Copying data/files to local horovod folder...
Done with copying!

First, we will train our neural networks using a standard procedure, with normal training data. We then measure their performance on a validation set as well as on a MixUp version of the same validation set, the idea being to study the connection between these metrics.

# Limit the number of rows.
reporter = CLIReporter(max_progress_rows=10)
# Add a custom metric column, in addition to the default metrics.
# Note that this must be a metric that is returned in your training results.
reporter.add_metric_column("val_mix_accuracy")
reporter.add_metric_column("val_accuracy")
reporter.add_metric_column("train_accuracy")
reporter.add_metric_column("train_mix_accuracy")

#config = {"number_conv" : 3,"number_dense" : 5}
#training_function(config)

#get_data_loaders()

analysis = tune.run(
    training_function,
    config={
        "number_conv": tune.grid_search(np.arange(2,7,3).tolist()),
        "number_dense": tune.grid_search(np.arange(0,3,2).tolist()),
        "train_with_mixed_data": False
    },
    local_dir='ray_results',
    progress_reporter=reporter
) 
  #resources_per_trial={'gpu': 1})

print("Best config: ", analysis.get_best_config(
    metric="val_accuracy", mode="max"))

#Get a dataframe for analyzing trial results.
df = analysis.results_df
df

We now check whether directly training on MixUp data has a positive effect on network performance.

# Limit the number of rows.
reporter = CLIReporter(max_progress_rows=10)
# Add a custom metric column, in addition to the default metrics.
# Note that this must be a metric that is returned in your training results.
reporter.add_metric_column("val_mix_accuracy")
reporter.add_metric_column("val_accuracy")
reporter.add_metric_column("train_accuracy")
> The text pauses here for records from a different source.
(** The energy history never outgrows its capacity: a history within
    [energyHistorySize] stays within it whatever frames are delivered, and
    the capacity itself never changes. *)
Theorem history_stays_within_capacity (log10 : float -> float)
    (frames : list Float32Array) (c : RealTimeAudioCapture) :
  length (energyHistory c) <= energyHistorySize c ->
  length (energyHistory (deliver log10 frames c)) <= energyHistorySize c
  /\ energyHistorySize (deliver log10 frames c) = energyHistorySize c.
Proof.
  revert c. induction frames as [ | data frames IH ]; intros c Hlen; cbn [deliver].
  - auto.
  - destruct (frame_history log10 data c) as (Hsize & Hhist). cbv zeta in *.
    rewrite <- Hsize. apply IH. rewrite Hsize.
    destruct Hhist as [ -> | -> ]; [ exact Hlen | apply historyAfter_bounded, Hlen ].
Qed.

Lemma history_stays_within_capacity_witness :
  length (energyHistory (deliver log10_ref (repeat loud 30) recording)) <= 20.
Proof.
  apply (history_stays_within_capacity log10_ref (repeat loud 30) recording).
  cbn. lia.
Defined.

(** ** Counters and the buffer between frames *)

(** The two frame counters are never both positive: a speech frame resets
    [silenceFrames], a silence frame resets [speechFrames], and a frame that
    is not classified touches neither. *)
Theorem counters_are_exclusive (log10 : float -> float) (frames : list Float32Array)
    (c : RealTimeAudioCapture) :
  speechFrames c = 0 \/ silenceFrames c = 0 ->
  speechFrames (deliver log10 frames c) = 0 \/ silenceFrames (deliver log10 frames c) = 0.
Proof.
  revert c. induction frames as [ | data frames IH ]; intros c Hc; cbn [deliver].
  - exact Hc.
  - apply IH.
    destruct (classified log10 data c) as [ [ | ] | ] eqn:Hcl.
    + destruct (frame_speech log10 data c Hcl) as (Hsil & _). auto.
    + destruct (frame_silence log10 data c Hcl) as (_ & Hsp & _). auto.
    + destruct (frame_unclassified log10 data c Hcl) as (_ & _ & Hsil & Hsp & _).
      rewrite Hsil, Hsp. exact Hc.
Qed.
(** X8: five calls on a desktop that grows by one pixel each
    millisecond. *)
Lemma desktopRect_recent_witness :
  let desktop := fun t => mkQRect 0 0 (1920 + t) 1080 in
  Forall2 (fun t r => exists t', t - 1000 < t' <= t /\ r = desktop t')
          [0; 500; 1200; 1300; 2500]
          (Layout.desktopRects desktop [0; 500; 1200; 1300; 2500]
             {| Layout.monitorLastGot := 0;
                Layout.monitorRect := mkQRect 0 0 0 0 |}).
Proof.
  intros desktop. apply (desktopRect_recent desktop).
  - vm_compute. repeat split; discriminate.
  - reflexivity.
Defined.

(** X9: a fetch at 100 ms answers the call at 900 ms. *)
Lemma desktopRect_cached_witness :
  Layout.desktopRect 900 (mkQRect 0 0 1280 720)
    (snd (Layout.desktopRect 100 (mkQRect 0 0 1920 1080)
            {| Layout.monitorLastGot := 0;
               Layout.monitorRect := mkQRect 0 0 0 0 |}))
  = (mkQRect 0 0 1920 1080,
     {| Layout.monitorLastGot := 100;
        Layout.monitorRect := mkQRect 0 0 1920 1080 |}).
Proof.
  rewrite (desktopRect_cached _ 100 900); try reflexivity;
    vm_compute; split; (discriminate || reflexivity).
Defined.

(** X12: saved while maximized, hidden, shown again. *)
Lemma handleVisibleChanged_restores_witness :
  let saved :=
    savePosition Scenario.style Scenario.app Scenario.maximizedWindow
      WindowActive (Scenario.core (Scenario.position 100 80 900 700)) in
  let flag :=
    snd (Tray.handleVisibleChanged saved false Scenario.window false) in
  windowState
    (fst (Tray.handleVisibleChanged saved true Scenario.window flag))
  = WindowMaximized.
Proof.
  apply (handleVisibleChanged_restores Scenario.style Scenario.app
           Scenario.maximizedWindow Scenario.window Scenario.window
           WindowActive (Scenario.core (Scenario.position 100 80 900 700))).
  - discriminate.
  - reflexivity.
  - reflexivity.
  - vm_compute. split; discriminate.
  - reflexivity.
Defined.

(** X13: a body of 900 x 700 with an outdated bar of 30 pixels and a
    right column of 200. *)
Lemma updateControlsGeometry_tiles_witness :
  Layout.bodyGeometry
    (Layout.updateControlsGeometry 1 (mkQRect 0 0 900 700) true
       (Some 30) (Some 200))
  = mkQRect 0 30 700 670
  /\ Qt.width
       (Layout.bodyGeometry
          (Layout.updateControlsGeometry 1 (mkQRect 0 0 900 700) true
             (Some 30) (Some 200)))
     = Qt.width (mkQRect 0 0 900 700) - 200.
Proof.
  split; [reflexivity|].
  apply (updateControlsGeometry_tiles 1 (mkQRect 0 0 900 700) true
           (Some 30) (Some 200));
    vm_compute; repeat split; discriminate.
Defined.

(** X14: the gray level 131, where the code is one below the documented
    value, and a brighter one. *)
Lemma componentOf_documented_witness :
  documentedComponent 131 - 1 <= Icon.componentOf 131
    <= documentedComponent 131
  /\ Icon.componentOf 131 <= Icon.componentOf 200.
Proof.
  apply (componentOf_documented 131 200);
    vm_compute; repeat split; discriminate.
Defined.

(** X16: an opaque dark gray pixel. *)
Lemma blackPixel_dark_witness :
  Icon.blackPixel 4280295456 = 4278190080.
Proof.
  rewrite (blackPixel_dark 4280295456); try reflexivity;
    vm_compute; discriminate.
Defined.

(** X17: two lines of two white pixels and one word of padding. *)
Lemma ConvertIconToBlack_pixels_witness :
  Icon.bits
    (Icon.ConvertIconToBlack
       {| Icon.width := 2; Icon.height := 2; Icon.bytesPerLine := 12;
          Icon.bits := [4294967295; 4294967295; 7;
                        4294967295; 4294967295; 7] |})
  = [4294835709; 4294835709; 7; 4294835709; 4294835709; 7].
Proof.
  rewrite (proj1 (ConvertIconToBlack_pixels
             {| Icon.width := 2; Icon.height := 2; Icon.bytesPerLine := 12;
                Icon.bits := [4294967295; 4294967295; 7;
                              4294967295; 4294967295; 7] |}
             ltac:(vm_compute; split; discriminate)
             ltac:(vm_compute; discriminate)
             ltac:(vm_compute; split; discriminate)
             ltac:(vm_compute; reflexivity))).
  reflexivity.
Defined.

(** X19: the default rectangle on the monitor "A". *)
Lemma initial_centred_witness :
  Qt.width (initial Scenario.style Scenario.app) = 800
  /\ Qt.height (initial Scenario.style Scenario.app) = 600.
Proof.
  destruct (initial_centred Scenario.style Scenario.app
              (mkQRect 0 0 1920 1080) Scenario.screenA
              eq_refl eq_refl
              ltac:(vm_compute; repeat split; discriminate)
              ltac:(vm_compute; repeat split; discriminate)
              ltac:(vm_compute; repeat split; discriminate))
    as (Hw & Hh & _).
  split; assumption.
Defined.


(** ** The default rectangle as the fallback *)
Section Default.

Variables (st : Style) (app : Application).

(** [initial] in plain integers. *)
Lemma initial_place (area : QRect) :
  area = primaryAvailable st app ->
  smallRect area ->
  small (initialWidth st app) -> small (initialHeight st app) ->
  width area = x2 area - x1 area + 1
  /\ height area = y2 area - y1 area + 1
  /\ initial st app
     = mkQRect
         (x1 area + Z.max (Z.quot (width area - initialWidth st app) 2) 0)
         (y1 area + Z.max (Z.quot (height area - initialHeight st app) 2) 0)
         (initialWidth st app) (initialHeight st app).
Proof.
  intros -> (Hx1 & Hy1 & Hx2 & Hy2) Hw Hh.
  unfold initial. set (area := primaryAvailable st app) in *.
  assert (Wa : width area = x2 area - x1 area + 1)
    by (unfold width, small in *; unwrap; lia).
  assert (Ha : height area = y2 area - y1 area + 1)
    by (unfold height, small in *; unwrap; lia).
  split; [exact Wa|]. split; [exact Ha|].
  set (iw := initialWidth st app) in *.
  set (ih := initialHeight st app) in *.
  set (wa := width area) in *. set (ha := height area) in *.
  pose proof (quot2_bounds (wa - iw)) as Qw.
  pose proof (quot2_bounds (ha - ih)) as Qh.
  unfold Qt.x, Qt.y, small in *. rewrite !Int32_max_spec.
  unfold Int32.add, Int32.sub, Int32.div.
  rewrite (wrap_small (wa - iw))
    by (unfold Int32.in_range, Int32.int_min, Int32.int_max; lia).
  rewrite (wrap_small (ha - ih))
    by (unfold Int32.in_range, Int32.int_min, Int32.int_max; lia).
  rewrite (wrap_small (Z.quot (wa - iw) 2))
    by (unfold Int32.in_range, Int32.int_min, Int32.int_max; lia).
  rewrite (wrap_small (Z.quot (ha - ih) 2))
    by (unfold Int32.in_range, Int32.int_min, Int32.int_max; lia).
  rewrite (wrap_small (x1 area + Z.max (Z.quot (wa - iw) 2) 0))
    by (unfold Int32.in_range, Int32.int_min, Int32.int_max; lia).
  rewrite (wrap_small (y1 area + Z.max (Z.quot (ha - ih) 2) 0))
    by (unfold Int32.in_range, Int32.int_min, Int32.int_max; lia).
  reflexivity.
Qed.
#config = {"number_conv" : 3,"number_dense" : 5}
#training_function(config)

#get_data_loaders()

analysis = tune.run(
    training_function,
    config={
        "number_conv": tune.grid_search(np.arange(2,7,3).tolist()),
        "number_dense": tune.grid_search(np.arange(0,3,2).tolist()),
        "train_with_mixed_data": True
    },
    local_dir='ray_results',
    progress_reporter=reporter)
    
  #resources_per_trial={'gpu': 1})

print("Best config: ", analysis.get_best_config(
    metric="val_accuracy", mode="max"))

#Get a dataframe for analyzing trial results.
df = analysis.results_df
df

Conclusions

We found that training a CNN using the Ray package was harder than we thought from the beginning. This is probably due to the GPU usage and that we had problems assigning the Keras model to the correct GPU. In other words, Ray requested GPU usage but the code only ever ran on CPU, which took an unfeasible amount of time.